# Find intersection points of $x^2 - 3xy+ 2y^2 - x + 1 = 0$ and $y = \alpha x + \beta$

This question comes from exercise $$1.3$$ in Rational Points on Elliptic Curves (Silverman & Tate). I am self studying and trying to work some of the exercises. This one is giving me some trouble.

Let $$C$$ be the conic given by the equation $$x^2 - 3xy+ 2y^2 - x + 1 = 0.$$ Let $$L$$ be the line $$y = \alpha x + \beta$$. Suppose that the intersection $$L \cap C$$ contains the point $$\left(x_0, y_0\right)$$. Assuming that the intersection consists of two distinct points, find the second point of $$L \cap C$$ in terms of $$\alpha, \beta, x_0, y_0$$.

We know the line intersections the conic at point $$P = (x_0, y_0)$$, so by the group law it also intersects at point $$P^2$$. I think my understanding of this is algebraically correct, but I don't know how to translate it to my analytic understanding and write $$P^2$$ in terms of$$\alpha, \beta, x_0,$$ and $$y_0$$.

Substituting $$y$$ yields \begin{align*} x^2 -3x(\alpha x +\beta) + 2(\alpha x +\beta)^2 -x + 1 &= 0\\ x^2 -3\alpha x^2 -3x\beta + 2\alpha^2x^2 + 4\alpha x\beta +2\beta^2 -x + 1 &= 0\\ \end{align*} which doesn't seem to lead anywhere.

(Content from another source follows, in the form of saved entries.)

Lemma zero_weights_all_tie_witness :
  Forall positive_record [scenario_row; scenario_at 40000 2.0] /\
  Forall is_zero (Value_Score_column 0 0 [scenario_row; scenario_at 40000 2.0]).
Proof.
  assert (H : Forall positive_record [scenario_row; scenario_at 40000 2.0]).
  { repeat constructor; exists 20, 2.0; repeat split;
      try reflexivity; discriminate. }
  split; [exact H|]. exact (zero_weights_all_tie H).
Defined.

Lemma Forall2_map_rel {A B : Type} (S : A -> A -> Prop) (R : B -> B -> Prop)
  (f g : A -> B) (l l' : list A) :
  Forall2 S l l' -> (forall x y, S x y -> R (f x) (g y)) ->
  Forall2 R (map f l) (map g l').
Proof.
  intros H HR. induction H; simpl; constructor; auto.
Qed.
(** Rule 5 of the aggregator: what a consecutive pair adds to the driving
    time.  The engine status is the one of the current point; a gap of 300
    seconds or more adds nothing. *)
Definition driving_contribution (prev cur : point) : R :=
  if engine_status cur then
    if Rlt_dec (gap_seconds prev cur) 300 then gap_seconds prev cur else 0
  else 0.

(** Great-circle distance between two points, in kilometres. *)
Definition pair_distance (prev cur : point) : R :=
  haversine_km (latitude prev) (longitude prev)
               (latitude cur) (longitude cur).

(** Rule 1 of the aggregator: what a consecutive pair adds to the
    distance.  A jump of 50 km or more adds nothing. *)
Definition distance_contribution (prev cur : point) : R :=
  if Rlt_dec (pair_distance prev cur) 50 then pair_distance prev cur else 0.

(** Rule 3 of the aggregator: the two violation tiers. *)
Definition is_critical (p : point) : Prop := speed p > 120.
Definition is_speeding (p : point) : Prop := 80 < speed p <= 120.

(** Rule 4 of the aggregator. *)
Definition is_engine_off_moving (p : point) : Prop :=
  engine_status p = false /\ speed p > 0.

(** Number of elements of [l] that satisfy a decidable property. *)
Definition count_if {A : Type} {P : A -> Prop}
    (dec : forall a, {P a} + {~ P a}) (l : list A) : Z :=
  Z.of_nat (length (filter (fun a => if dec a then true else false) l)).


(** [m] is the maximum of [l]: an element of [l] no other exceeds. *)
Definition is_maximum (m : R) (l : list R) : Prop :=
  In m l /\ forall x, In x l -> x <= m.


(** The end-to-end scenario of the specification: three points, 60
    seconds apart, the first at time [t0] (in microseconds). *)
Definition scenario (t0 : Z) : list point :=
  [ {| ts := t0; latitude := 10; longitude := 106;
       speed := 0; engine_status := false |};
    {| ts := t0 + 60000000; latitude := 10001 / 1000; longitude := 106;
       speed := 90; engine_status := true |};
    {| ts := t0 + 120000000; latitude := 10002 / 1000; longitude := 106;
       speed := 130; engine_status := true |} ].

Definition sample_date : date := {| year := 2026; month := 2; day := 17 |}.



(** Decision procedures for the properties counted above. *)
Definition is_critical_dec (p : point) :
  {is_critical p} + {~ is_critical p} := Rgt_dec (speed p) 120.

Definition is_speeding_dec (p : point) : {is_speeding p} + {~ is_speeding p}.
Proof.
  unfold is_speeding.
  destruct (Rlt_dec 80 (speed p)); [|right; tauto].
  destruct (Rle_dec (speed p) 120); [left; tauto | right; tauto].
Defined.

Definition is_engine_off_moving_dec (p : point) :
  {is_engine_off_moving p} + {~ is_engine_off_moving p}.
Proof.
  unfold is_engine_off_moving.
  destruct (engine_status p).
  - right; intros [H _]; discriminate.
  - destruct (Rgt_dec (speed p) 0); [left; tauto | right; tauto].
Defined.

(** ** The summary table and the batch driver *)

Definition date_eqb (d d' : date) : bool :=
  (year d =? year d')%Z && (month d =? month d')%Z && (day d =? day d')%Z.

(** The table [daily_vehicle_summary], as far as the script writes it: one
    record per row, holding the ten columns named in [upsert_summary].
    [created_at], which the statement sets to [NOW()], is left out. *)
Definition table : Type := list summary.

(** The conflict target of the upsert, the unique key of the table. *)
Definition key (r : summary) : Z * date := (vehicle_id r, summary_date r).

(** The row [r] has the key [(vid, d)]. *)
Definition has_key (vid : Z) (d : date) (r : summary) : bool :=
  (vehicle_id r =? vid)%Z && date_eqb (summary_date r) d.

(** [upsert_summary(conn, summary)]: [INSERT ... ON CONFLICT (vehicle_id,
    summary_date) DO UPDATE SET ...].  The row that has the key of
    [summary] gets its eight derived columns overwritten from [summary]
    (the [EXCLUDED] row); without such a row, [summary] is inserted. *)
Fixpoint upsert_summary (conn : table) (s : summary) : table :=
  match conn with
  | [] => [s]
  | r :: rest =>
      if has_key (vehicle_id s) (summary_date s) r then
        {| vehicle_id := vehicle_id r;
           summary_date := summary_date r;
           total_distance_km := total_distance_km s;
           avg_speed := avg_speed s;
           max_speed := max_speed s;
           total_points := total_points s;
           speeding_violations := speeding_violations s;
           critical_violations := critical_violations s;
           engine_off_moving := engine_off_moving s;
           total_driving_minutes := total_driving_minutes s |} :: rest
      else r :: upsert_summary rest s
  end.
(** The document [map_object.save] writes: the basemap, the markers and the
    colour bar. *)
Record Map : Type := mkMap {
  map_location : Q * Q;
  zoom_start : Z;
  markers : list CircleMarker;
  legend : option LinearColormap
}.

(** The document [fig.write_html] writes: one trace, its points in the
    order plotly receives them. *)
Record Figure : Type := mkFigure {
  title : string;
  xaxis_title : string;
  yaxis_title : string;
  trace : list (Z * Q)
}.

(** [px.line(data, x="Time", y=metric, ...)] followed by [update_layout]:
    plotly draws the rows in the order of the frame. *)
Definition plot_data (data : DataFrame) (metric : Metric) : Figure :=
  {| title := metric_name metric ++ " vs Time";
     xaxis_title := "Time";
     yaxis_title := metric_name metric;
     trace := map (fun row => (Time row, getitem metric row)) data |}.

(** ** The window *)

Record Extrema : Type := mkExtrema {
  min_time : option Z;
  max_time : option Z;
  min_doseRate : fq;
  max_doseRate : fq;
  min_countRate : fq;
  max_countRate : fq;
  range_doseRate : fq;
  range_countRate : fq
}.

(** The state of the controls.  A label is the value it shows and its unit;
    the enabled flag of the two buttons is left out. *)
Record Widgets : Type := mkWidgets {
  display_field_dropdown : Metric;
  colormap_dropdown : string;
  start_time_edit : Z;
  stop_time_edit : Z;
  color_min_slider : Z;
  color_max_slider : Z;
  color_min_slider_label : fq * string;
  color_max_slider_label : fq * string
}.

(** The attributes of a [MapWindow].  [map_file] and [time_plot_file] hold
    the documents last written to map.html and time_plot.html; [stdout] the
    messages printed by the guards (the DEBUG prints are left out). *)
Record MapWindow : Type := mkMapWindow {
  current_colormap_name : string;
  metricSelected : Metric;
  loaded_data : option DataFrame;
  filtered_data : option DataFrame;
  map_file : option Map;
  start_time : option Z;
  stop_time : option Z;
  extrema : Extrema;
  setAbsoluteMin : fq;
  setAbsoluteMax : fq;
  setAbsoluteRange : fq;
  ui : Widgets;
  time_plot_file : option Figure;
  stdout : list string
}.

Definition with_selection (m : Metric) (c : string) (s : MapWindow) : MapWindow :=
  mkMapWindow c m (loaded_data s) (filtered_data s) (map_file s) (start_time s)
    (stop_time s) (extrema s) (setAbsoluteMin s) (setAbsoluteMax s)
    (setAbsoluteRange s) (ui s) (time_plot_file s) (stdout s).

Definition with_loaded_data (d : option DataFrame) (s : MapWindow) : MapWindow :=
  mkMapWindow (current_colormap_name s) (metricSelected s) d (filtered_data s)
    (map_file s) (start_time s) (stop_time s) (extrema s) (setAbsoluteMin s)
    (setAbsoluteMax s) (setAbsoluteRange s) (ui s) (time_plot_file s) (stdout s).

Definition with_filtered_data (d : option DataFrame) (s : MapWindow) : MapWindow :=
  mkMapWindow (current_colormap_name s) (metricSelected s) (loaded_data s) d
    (map_file s) (start_time s) (stop_time s) (extrema s) (setAbsoluteMin s)
    (setAbsoluteMax s) (setAbsoluteRange s) (ui s) (time_plot_file s) (stdout s).

Definition with_map_file (m : option Map) (s : MapWindow) : MapWindow :=
  mkMapWindow (current_colormap_name s) (metricSelected s) (loaded_data s)
    (filtered_data s) m (start_time s) (stop_time s) (extrema s)
    (setAbsoluteMin s) (setAbsoluteMax s) (setAbsoluteRange s) (ui s)
    (time_plot_file s) (stdout s).

Definition with_times (t0 t1 : option Z) (s : MapWindow) : MapWindow :=
  mkMapWindow (current_colormap_name s) (metricSelected s) (loaded_data s)
    (filtered_data s) (map_file s) t0 t1 (extrema s) (setAbsoluteMin s)
    (setAbsoluteMax s) (setAbsoluteRange s) (ui s) (time_plot_file s) (stdout s).

Definition with_extrema (e : Extrema) (s : MapWindow) : MapWindow :=
  mkMapWindow (current_colormap_name s) (metricSelected s) (loaded_data s)
    (filtered_data s) (map_file s) (start_time s) (stop_time s) e
    (setAbsoluteMin s) (setAbsoluteMax s) (setAbsoluteRange s) (ui s)
    (time_plot_file s) (stdout s).

Definition with_setAbsolute (lo hi range : fq) (s : MapWindow) : MapWindow :=
  mkMapWindow (current_colormap_name s) (metricSelected s) (loaded_data s)
    (filtered_data s) (map_file s) (start_time s) (stop_time s) (extrema s)
    lo hi range (ui s) (time_plot_file s) (stdout s).

Definition with_ui (w : Widgets) (s : MapWindow) : MapWindow :=
  mkMapWindow (current_colormap_name s) (metricSelected s) (loaded_data s)
    (filtered_data s) (map_file s) (start_time s) (stop_time s) (extrema s)
    (setAbsoluteMin s) (setAbsoluteMax s) (setAbsoluteRange s) w
    (time_plot_file s) (stdout s).

Definition with_time_plot_file (f : option Figure) (s : MapWindow) : MapWindow :=
  mkMapWindow (current_colormap_name s) (metricSelected s) (loaded_data s)
    (filtered_data s) (map_file s) (start_time s) (stop_time s) (extrema s)
    (setAbsoluteMin s) (setAbsoluteMax s) (setAbsoluteRange s) (ui s) f (stdout s).

(** [print(msg)] *)
Definition print (msg : string) (s : MapWindow) : MapWindow :=
  mkMapWindow (current_colormap_name s) (metricSelected s) (loaded_data s)
    (filtered_data s) (map_file s) (start_time s) (stop_time s) (extrema s)
    (setAbsoluteMin s) (setAbsoluteMax s) (setAbsoluteRange s) (ui s)
    (time_plot_file s) (stdout s ++ [msg])%list.

Definition with_labels (lo hi : fq * string) (w : Widgets) : Widgets :=
  mkWidgets (display_field_dropdown w) (colormap_dropdown w) (start_time_edit w)
    (stop_time_edit w) (color_min_slider w) (color_max_slider w) lo hi.

Definition with_display_field (m : Metric) (w : Widgets) : Widgets :=
  mkWidgets m (colormap_dropdown w) (start_time_edit w) (stop_time_edit w)
    (color_min_slider w) (color_max_slider w) (color_min_slider_label w)
    (color_max_slider_label w).

Definition with_colormap (c : string) (w : Widgets) : Widgets :=
  mkWidgets (display_field_dropdown w) c (start_time_edit w) (stop_time_edit w)
    (color_min_slider w) (color_max_slider w) (color_min_slider_label w)
    (color_max_slider_label w).

Definition with_start_time_edit (t : Z) (w : Widgets) : Widgets :=
  mkWidgets (display_field_dropdown w) (colormap_dropdown w) t (stop_time_edit w)
    (color_min_slider w) (color_max_slider w) (color_min_slider_label w)
    (color_max_slider_label w).

Definition with_stop_time_edit (t : Z) (w : Widgets) : Widgets :=
  mkWidgets (display_field_dropdown w) (colormap_dropdown w) (start_time_edit w) t
    (color_min_slider w) (color_max_slider w) (color_min_slider_label w)
    (color_max_slider_label w).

• What do you mean by $P^2?$ Feb 6 at 17:40
• In the book, when there is a point of intersection, we know there must be another point $P^2$ (I think it's just how it's denoted, not 100% sure). What I don't know is how to write $P^2$ in terms of the line. Or maybe I'm not looking at the problem the right way at all. Feb 6 at 17:43
• Have you tried substituting $y = \alpha x + \beta$ into the equation for $C$? Feb 6 at 18:33
• I’m not very familiar with these problems, but if you write your last equation like a second degree polynomial in $x$, you know that $x_0$ is one root, the other can be obtained by using the first Vieta's formulas (en.wikipedia.org/wiki/Vieta%27s_formulas) because your $a_{n-1}$ is in terms of $\alpha$ and $\beta$. Feb 6 at 20:00
• You could begin by writing cone equation as $(x-\frac{3}{2}y)^2-\dfrac{1}{4}y^2-x+1=0$ then $(x-2y)(x-y)=x+1$
– EDX
Feb 6 at 20:19

Let's write your quadratic as $$(1 -3\alpha+2\alpha^2) x^2 -(1+3\beta - 4\alpha \beta)x +2\beta^2 + 1 = 0$$ Now, by Vieta's formulas, the sum of the roots of the quadratic $$ax^2 + b x + c$$ is $$-b/a$$. So for this quadratic we have $$x_0 + x_1 = \frac{1+3\beta - 4\alpha \beta }{1 -3\alpha+2\alpha^2}$$ Next we use the line equation to get $$y_0 + y_1$$: $$y_0 + y_1=\alpha (x_1 + x_0) +2\beta = \alpha \frac{1+3\beta - 4\alpha \beta}{1 -3\alpha+2\alpha^2}+2\beta = \frac{\alpha + 2\beta -3\alpha\beta}{1 -3\alpha+2\alpha^2}$$ Solving then gives $$x_1 = \frac{1+3\beta - 4\alpha \beta }{1 -3\alpha+2\alpha^2} - x_0\\ y_1 = \frac{\alpha + 2\beta -3\alpha\beta}{1 -3\alpha+2\alpha^2} - y_0.$$ Note that the denominator here is the coefficients of the quadratic form in the conic. I'm not sure of an intuitive way to get the coefficients in the numerator, though.